MARY E. STRONG, widow of the late William H. Strong, plaintiff in error, v. HENRY D. WILLIAMS, Judge of the Monthly and Probate Court, Grand Bassa County, and H. Lafayette Harmon, legal guardian for Hilary Strong, legal heir of the late William H. Strong, Defendant in error.
Argued December 23, 1924. Decided January 6, 1925.
Johnson, C. J., Witherspoon and Bey-Solow, JJ.
1. In matters of probate a petition in the nature of a complaint against an administrator is not regarded with the same strictness as a complaint in an ordinary action at law.
2. In matters of probate notice to parties interested that a petition has been filed against them, and that their presence is needed in court is sufficient notice to serve in lieu of a formal summons.
3. The judge of the Probate Court is legally bound to hear and investigate all complaints made against administrators; and in so doing he is not bound by the strict rules of law which govern the hearing of other complaints. Judgment affirmed.
Mr. Chief Justice Johnson delivered the opinion of the court:
Writ of error—Administration of Estate. This case comes up to this court from the Monthly and Probate Court for Grand Bassa County, and is brought by writ of error, sued out by Mary E. Strong, widow of William H. Strong, of Lower Buchanan, county aforesaid, against Henry B. Williams, judge of the Monthly and Probate Court, Grand Bassa County, and H. Lafayette Harmon, legal guardian for Hilary Strong, legal heir of the said William H. Strong. The facts in the case appear to be as follows:
The said H. Lafayette Harmon filed a petition in the Monthly and Probate Court of Grand Bassa County, complaining, inter alia, that all of the personal property of the said William H. Strong had not been inventoried and administered to the advantage of the heir by the administrators, in that at the time of the death of the said William H. Strong he left eight (8) cows with calves, and several hundred dollars in 3% bonds, of which one bond had been recently sold by the widow.

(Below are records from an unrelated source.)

(** Close is a checkpoint. *)
Lemma close_safe s db wh ts :
  durable s db wh ts -> nothing_open s ->
  safe (recoverable (eq db)) s.2 (act AClose s).2 /\ recoverable (eq db) (dk_files (act AClose s).2).
Proof using Hrand.
  intros Hd Hno. pose proof (pi_open _ (du_inv _ _ _ _ _ _ _ Hd)) as Hop. cbn [act].
  assert (Hset : settled ps s db) by (intros n f Hf Hu; exfalso; by eapply Hno).
  pose proof (checkpoint_spec csprng ps algo path Hrand s db wh ts Hd Hset) as H. unfold Checkpoint in H. unfold gspec in H.
  assert (E : (Pager.Close csprng s).2.2 = (checkpointLocked csprng s).2.2).
  { unfold Pager.Close, gbind at 1, gget at 1. rewrite (pn_closed _ Hop), (pn_readOnly _ Hop). unfold gbind at 1, gtry at 1.
    destruct (checkpointLocked csprng s) as [[[]|e|] [p1 d1]]; [|done|done]. unfold gbind at 1, gget at 1. cbn [fst snd]. by destruct (p_walFile p1). }
  rewrite E. destruct (checkpointLocked csprng s) as [[[]|e|] s']; [|done|done]. cbn [snd]. destruct H as (wh' & H1 & _ & H2 & _).
  split; [exact H2|]. eapply stored_recoverable; [exact (du_stored _ _ _ _ _ _ _ H1)|by eapply durable_scans|done].
Qed.

Lemma acts_durable l : forall s db wh ts,
  durable s db wh ts -> all_allowed l s -> exists wh' ts', durable (acts l s) (last_db l db s) wh' ts'.
Proof using Hrand.
  induction l as [|a l IH]; intros s db wh ts Hd Hl; cbn [acts last_db all_allowed] in *; [by exists wh, ts|].
  destruct Hl as [Ha Hl]. destruct (act_durable a s db wh ts Hd Ha) as (wh1 & ts1 & Hd1 & _). by eapply IH.
Qed.

(** ** What a crash leaves *)

(** Whatever the files fall back to, Open succeeds, and finds one of the databases
    of good, with every page as it was committed, in a pager that keeps it. *)
Definition reopens (good : list bytes -> Prop) (fls : files) : Prop :=
  forall fuel o rand (d : Disk),
    crashed wal fls (dk_files d) -> o_ReadOnly o = false -> o_Sync o <> SyncOff -> (length (disk_data wal d) < fuel)%nat ->
    exists p d' db wh, Open csprng fuel path o rand d = (Ok p, d') /\ good db /\ durable (p, d') db wh [] /\
      count (p, d') = blen db /\ forall n, 0 <= n < blen db -> view (p, d') n = db_page db n.

(** Any number of crashes, each in the middle of the Open that follows the last. *)
Inductive reboots : files -> files -> Prop :=
| reboots_done fls : reboots fls fls
| reboots_again fuel o rand (d : Disk) passed fls f fls' :
    crashed wal fls (dk_files d) -> o_ReadOnly o = false -> o_Sync o <> SyncOff -> (length (disk_data wal d) < fuel)%nat ->
    went d (Open csprng fuel path o rand d).2 passed -> f ∈ passed ++ [dk_files d] ->
    reboots f fls' -> reboots fls fls'.

Lemma went_inj d1 d2 l l' : went d1 d2 l -> went d1 d2 l' -> l = l'.
Proof. unfold went. intros H1 H2. rewrite H1 in H2. by apply app_inv_tail in H2. Qed.

Lemma crashed_recoverable good fls (d : Disk) :
  ValidPageSize ps = true -> recoverable good fls -> crashed wal fls (dk_files d) -> recoverable good (dk_files d).
Proof.
  intros Hps Hr Hc. apply valid_size in Hps as [Hps _].
  destruct (recoverable_crashed ps algo path wal (path_ne_wal path) ltac:(lia) good fls (dk_files d) Hr Hc) as (b & w & ts & db & H1 & H2 & H3 & H4 & H5).
  apply (stored_recoverable ps algo path wal good db ts w); [|done|done]. exists (DFile b []). split; [done|]. split; [done|]. split; [done|].
  intros c Hcc. by apply once_synced in Hcc as ->.
Qed.

Lemma recoverable_reopens good fls :
  ValidPageSize ps = true -> Supported algo = true -> (forall db, good db -> db_ok ps algo db) -> recoverable good fls -> reopens good fls.
Proof using Hrand.
  intros Hps Ha Hok Hr fuel o rand d Hc Hro Hsy Hf.
  destruct (Open_recovers csprng ps algo path Hrand Hps Ha fuel o rand d good fls Hr Hc Hok Hro Hsy Hf) as (p & d' & db & wh & H1 & H2 & H3 & H4 & H5 & _).
  exists p, d', db, wh. by split_and!.
Qed.

Lemma reboots_recoverable good fls fls' :
  ValidPageSize ps = true -> Supported algo = true -> (forall db, good db -> db_ok ps algo db) ->
  reboots fls fls' -> recoverable good fls -> recoverable good fls'.
Proof using Hrand.
  intros Hps Ha Hok. induction 1 as [|fuel o rand d passed fls f fls' Hc Hro Hsy Hf Hw Hin _ IH]; intros Hr; [done|]. apply IH.
  apply elem_of_app in Hin as [Hin| ->%list_elem_of_singleton]; [|by eapply crashed_recoverable].
  destruct (Open_recovers csprng ps algo path Hrand Hps Ha fuel o rand d good fls Hr Hc Hok Hro Hsy Hf)
    as (p & d' & db & wh & H1 & H2 & _ & _ & _ & _ & _ & (l & W & Hl)).
  rewrite H1 in Hw. cbn [snd] in Hw. rewrite (went_inj _ _ _ _ Hw W) in Hin. rewrite Forall_forall in Hl. specialize (Hl f Hin).
  eapply recoverable_sub; [exact Hl|]. by intros x <-.
Qed.

Lemma durable_recoverable s db wh ts : durable s db wh ts -> recoverable (eq db) (dk_files s.2).
Proof.
  intros Hd. eapply stored_recoverable; [exact (du_stored _ _ _ _ _ _ _ Hd)|by eapply durable_scans|done].
Qed.

Lemma Open_passes fuel o rand s (d : Disk) db wh ts :
  durable s db wh ts -> crashed wal (dk_files s.2) (dk_files d) -> o_ReadOnly o = false -> o_Sync o <> SyncOff -> (length (disk_data wal d) < fuel)%nat ->
  exists passed, went d (Open csprng fuel path o rand d).2 passed.
Proof using Hrand.
  intros Hd Hc Hro Hsy Hf. destruct (durable_size _ _ _ _ _ _ _ Hd) as (_ & Hps & Ha). pose proof (du_db _ _ _ _ _ _ _ Hd) as O.
  destruct (Open_recovers csprng ps algo path Hrand Hps Ha fuel o rand d (eq db) (dk_files s.2) (durable_recoverable _ _ _ _ Hd) Hc)
    as (p & d' & db' & wh' & -> & _ & _ & _ & _ & _ & _ & (l & W & _)); [by intros x <-|done..|]. by exists l.
Qed.

(** ** The promises *)

Lemma last_db_ok l s db wh ts : durable s db wh ts -> all_allowed l s -> db_ok ps algo (last_db l db s).
Proof using Hrand. intros Hd Hl. destruct (acts_durable l s db wh ts Hd Hl) as (wh' & ts' & H). exact (du_db _ _ _ _ _ _ _ H). Qed.

(** What a call does to the files, the last one too. *)
Lemma act_last a s db wh ts :
  durable s db wh ts -> allowed_last a s ->
  safe (recoverable (fun x => x = db \/ x = next_db a db s)) s.2 (act a s).2 /\ recoverable (eq (next_db a db s)) (dk_files (act a s).2) /\
  db_ok ps algo (next_db a db s).
Proof using Hrand.
  intros Hd Ha. pose proof (du_db _ _ _ _ _ _ _ Hd) as O. destruct (decide (a = AClose)) as [->|Hne].
  - destruct (close_safe s db wh ts Hd Ha) as [H1 H2]. cbn [next_db]. split; [|done]. eapply safe_mono; [exact H1|]. intros f Hf.
    eapply recoverable_sub; [exact Hf|]. intros x <-. by left.
  - assert (Ha' : allowed a s) by by destruct a. destruct (act_durable a s db wh ts Hd Ha') as (wh2 & ts2 & Hd2 & H).
    split; [exact H|]. split; [by eapply durable_recoverable|exact (du_db _ _ _ _ _ _ _ Hd2)].
Qed.

(** C1. Power may fail at any moment of a call, a write counted up to any sector.
    Each sector of the data file is then, independently of the others, as it was at
    some moment since the file's last Sync, so that writes are kept, lost, torn and
    reordered; the log, which is only appended to, keeps its writes in order, the
    last one up to a sector. Take a pager open for writing on a durable database,
    syncing left on, over a disk that reports no error, and any calls of Fetch,
    MarkDirty after a write in place, Unpin, Allocate, Free, SetCatalogRoot, Sync,
    SetSync, SetCheckpointThreshold, SetCommitObserver, Commit and Checkpoint that
    keep to what callers owe: pages in use and pinned, whole pages, no Checkpoint or
    Close with changes uncommitted, log sequence numbers below 2^64. If power fails
    in the next such call, or in Close, Open succeeds and finds the database of the
    last commit, or, if the call is a Commit, possibly the one it was about to
    leave; never anything else. Once the call has returned, Open finds exactly the
    last committed one. (IncrementalVacuum and Backup are not among the calls.) *)
Theorem crash_during_call s db wh ts l a :
  durable s db wh ts -> all_allowed l s -> allowed_last a (acts l s) ->
  let s1 := acts l s in let db1 := last_db l db s in
  exists passed, went s1.2 (act a s1).2 passed /\
    Forall (reopens (fun x => x = db1 \/ x = next_db a db1 s1)) (passed ++ [dk_files s1.2]) /\
    reopens (eq (next_db a db1 s1)) (dk_files (act a s1).2).
Proof using Hrand.
  intros Hd Hl Ha s1 db1. destruct (acts_durable l s db wh ts Hd Hl) as (wh1 & ts1 & Hd1).
  destruct (act_last a s1 db1 wh1 ts1 Hd1 Ha) as ((passed & W & HP) & Hend & O2).
  destruct (durable_size _ _ _ _ _ _ _ Hd1) as (_ & Hps & Halg). pose proof (du_db _ _ _ _ _ _ _ Hd1) as O1.
  exists passed. split; [done|]. split.
  - apply Forall_app. split; [|apply Forall_singleton].
    + eapply Forall_impl; [exact HP|]. intros f Hf. apply recoverable_reopens; [done|done| |done]. by intros x [->| ->].
    + apply recoverable_reopens; [done|done|by intros x [->| ->]|]. eapply stored_recoverable; [exact (du_stored _ _ _ _ _ _ _ Hd1)|by eapply durable_scans|by left].
  - apply recoverable_reopens; [done|done|by intros x <-|done].
Qed.

(** C2. However many times power fails while Open is replaying the log, at any
    moment, the next Open succeeds and finds the same database. *)
Theorem crash_during_recovery s db wh ts fls :
  durable s db wh ts -> reboots (dk_files s.2) fls -> reopens (eq db) fls.
Proof using Hrand.
  intros Hd Hb. destruct (durable_size _ _ _ _ _ _ _ Hd) as (_ & Hps & Halg). pose proof (du_db _ _ _ _ _ _ _ Hd) as O.
  assert (HO : forall x, db = x -> db_ok ps algo x) by (by intros x <-).
  apply recoverable_reopens; [done|done|done|]. apply (reboots_recoverable (eq db) (dk_files s.2)); [done|done|done|done|]. by eapply durable_recoverable.
Qed.

(** C3. Commit, on a pager open for writing in a durable state, syncing on, over a
    disk that reports no error, succeeds: callers then see every page as before but
    for its checksum, which is now written and right on every page but the header's
    (that has its own), pinned as before; and from then on a crash keeps exactly
    these pages. On a closed pager Commit returns ErrClosed, on a read-only one
    ErrReadOnly, and nothing changes. *)
Theorem commit_publishes s :
  (p_closed s.1 = true -> Pager.Commit csprng s = (Err PgClosed, s)) /\
  (p_closed s.1 = false -> p_readOnly s.1 = true -> Pager.Commit csprng s = (Err PgReadOnly, s)) /\
  forall db wh ts, durable s db wh ts ->
  exists s', Pager.Commit csprng s = (Ok tt, s') /\ count s' = count s /\
    (forall n, pins_of (table (p_pool s'.1)) n = pins_of (table (p_pool s.1)) n) /\
    (forall n, 0 <= n < count s ->
       take (Z.to_nat (ps - 4)) (view s' n) = take (Z.to_nat (ps - 4)) (view s n) /\ (0 < n -> VerifyPageChecksum (view s' n) algo = Ok tt)) /\
    exists db', blen db' = count s' /\ (forall n, 0 <= n < count s' -> db_page db' n = view s' n) /\ reopens (eq db') (dk_files s'.2).
Proof using Hrand.
  split; [|split].
  { intros Hc. unfold Pager.Commit, commitLocked, gbind at 1, gget at 1. by rewrite Hc. }
  { intros Hc Hr. unfold Pager.Commit, commitLocked, gbind at 1, gget at 1. by rewrite Hc, Hr. }
  intros db wh ts Hd. pose proof (commit_spec csprng ps algo path Hrand s db wh ts Hd) as H. unfold gspec in H.
  destruct (Pager.Commit csprng s) as [[[]|e|] s']; [|done|done]. destruct H as (wh' & ts' & Hd' & [S1 S2 S3 S4 S5] & _).
  destruct (durable_size _ _ _ _ _ _ _ Hd) as (Hs & Hps & Halg). pose proof (du_db _ _ _ _ _ _ _ Hd') as O.
  pose proof (pi_count _ (du_inv _ _ _ _ _ _ _ Hd)) as Hc.
  assert (Hcnt : count s' = count s) by (unfold count; by rewrite S1). pose proof (blen_snapshot algo s ltac:(lia)) as Hb.
  exists s'. split; [done|]. split; [done|]. split; [done|]. split.
  - intros n Hn. rewrite S2 by done. destruct (snap_page_view ps algo path s db wh ts n Hd Hn) as (V1 & _). split; [exact V1|].
    intros Hn0. rewrite <- db_page_snapshot by done. apply (do_verify _ _ _ O). lia.
  - exists (snapshot algo s). split; [by rewrite Hcnt|]. split.
    + intros n Hn. rewrite db_page_snapshot by lia. symmetry. apply S2. lia.
    + apply recoverable_reopens; [done|done|by intros x <-|]. by eapply durable_recoverable.
Qed.

(** Where there is no file, Open makes a database of one page, its header, which
    a crash keeps; its pager serves that page and has nothing to recycle. *)
Theorem open_new_database fuel o rand (d : Disk) :
  dk_files d !! path = None -> dk_files d !! wal = None -> o_ReadOnly o = false -> o_Sync o <> SyncOff ->
  o_PageSize (withDefaults o) = ps -> o_Checksum (withDefaults o) = algo -> ValidPageSize ps = true -> Supported algo = true ->
  exists p d' h wh, Open csprng fuel path o rand d = (Ok p, d') /\ fresh_header ps algo h /\
    count (p, d') = 1 /\ freelist (p, d') [] /\ view (p, d') 0 = hdr_page ps (p_hdr p) /\
    durable (p, d') (one_page ps h) wh [] /\ reopens (eq (one_page ps h)) (dk_files d').
Proof using Hrand.
  intros H1 H2 H3 H4 H5 H6 H7 H8.
  destruct (Open_creates csprng ps algo path Hrand H7 H8 fuel o rand d H1 H2 H3 H4 H5 H6) as (p & d' & h & wh & E & Hf & Hd & Hc & _).
  pose proof (du_db _ _ _ _ _ _ _ Hd) as O. pose proof (du_inv _ _ _ _ _ _ _ Hd) as Hi.
  exists p, d', h, wh. split; [done|]. split; [done|]. split; [done|]. split; [|split; [|split; [done|]]].
  - destruct (pi_free _ Hi) as (fl & Hfl). destruct fl as [|n fl]; [done|]. destruct Hfl as (_ & _ & Hr & _).
    apply Forall_cons in Hr as [Hr _]. lia.
  - destruct (ln_zero _ _ _ _ (pi_lent _ Hi)) as (f & Hf0 & _). unfold view, page_at. rewrite Hf0. by apply (du_zero _ _ _ _ _ _ _ Hd).
  - apply recoverable_reopens; [done|done|by intros x <-|]. change d' with (p, d').2. by eapply durable_recoverable.
Qed.
End runs.

(** ** A database to try them on *)

Definition demo_csprng (k : nat) : Z := 7.
Definition demo_options : Options := MkOptions 4096 0 ChecksumCRC32C SyncNormal false 0.
Definition demo_open (d : Disk) : res pgErr dpager * Disk := Open demo_csprng 20000 "db" demo_options 0 d.
Definition filled (c : Z) : bytes := replicate 4096 c.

At the call of the investigation growing out of said complaint, plaintiff in error made the following objections, through her counsel, to the court’s entertaining said petition:
First, because the petition is not addressed to any term or division of the court; second, because it is not supported by an affidavit. There were several other objections raised to the court’s entertaining the petition because of alleged formal defects. The court, however, overruled the objections and ordered the investigation.
Witnesses were examined on the part of petitioner and respondent, and at the conclusion of the hearing the judge gave the following ruling, inter alia:
“(3) The court is of the opinion that evidence submitted in this matter, proved to the satisfaction of the court that Mr. W. H. Strong owned and left after his death two cows in addition to the one inventoried, and although the widow strove hard to prove that even these two cows were given to her, yet from witness Addo’s statement, it was clearly shown that the said W. H. Strong had not completed the gift, though he showed that he intended to make them a gift and these two cows not being the subject of manual delivery, could not consider these expressions of Mr. Strong, to wit : ‘as soon as those calves are out of the way you kill them and put the money in your box’ as perfecting his gift. They should have been placed on the inventory, and also the wearing apparels of the deceased should have been placed on the inventory; and the administrator and administratrix are hereby ordered to place them on said inventory without delay.
“(4) The court is further of the opinion that the failure on the part of the administrator and administratrix are hereby ordered to pay the cost from the estate.”
Whereupon the said Mary E. Strong applied for and obtained a writ of error, by which writ the proceedings and ruling of the court below have been brought up to this court for review.
In the assignment of errors, the first six points and the 9th, 11th, and 12th points relate to alleged defects in the petition, viz.: formal defects, and the omission of an affidavit.
We will observe that in matters of probate, a petition in the nature of a complaint against an administrator is not regarded with the same strictness as in the case of complaints in ordinary actions at law.
In the case White v. Harmon (Lib. Ann. Series, No. 1, p. 20) it was held that: “In matters of probate, notifications to interested parties that a petition has been filed against them and that their presence is needed in court is sufficient summons.”
It was also held that: “there is a difference in the legal meaning of complaint and a petition in probate matters.”
The judge of the Probate Court is legally bound to hear all complaints made against administrators, and to investigate such complaints, and in cases of petitions he is not bound by the strict rules of law which govern the hearing of other complaints.
We will further observe that the 3rd and 4th points raised in the assignment of errors were questions to which the attention of the court below did not appear to have been called. They are not therefore properly before this court.
We see no reason why the judgment of the court below should be disturbed. Said judgment is therefore affirmed with costs against appellant.
Barclay and Barclay, for plaintiff in error.
H. L. Harmon, for defendant in error.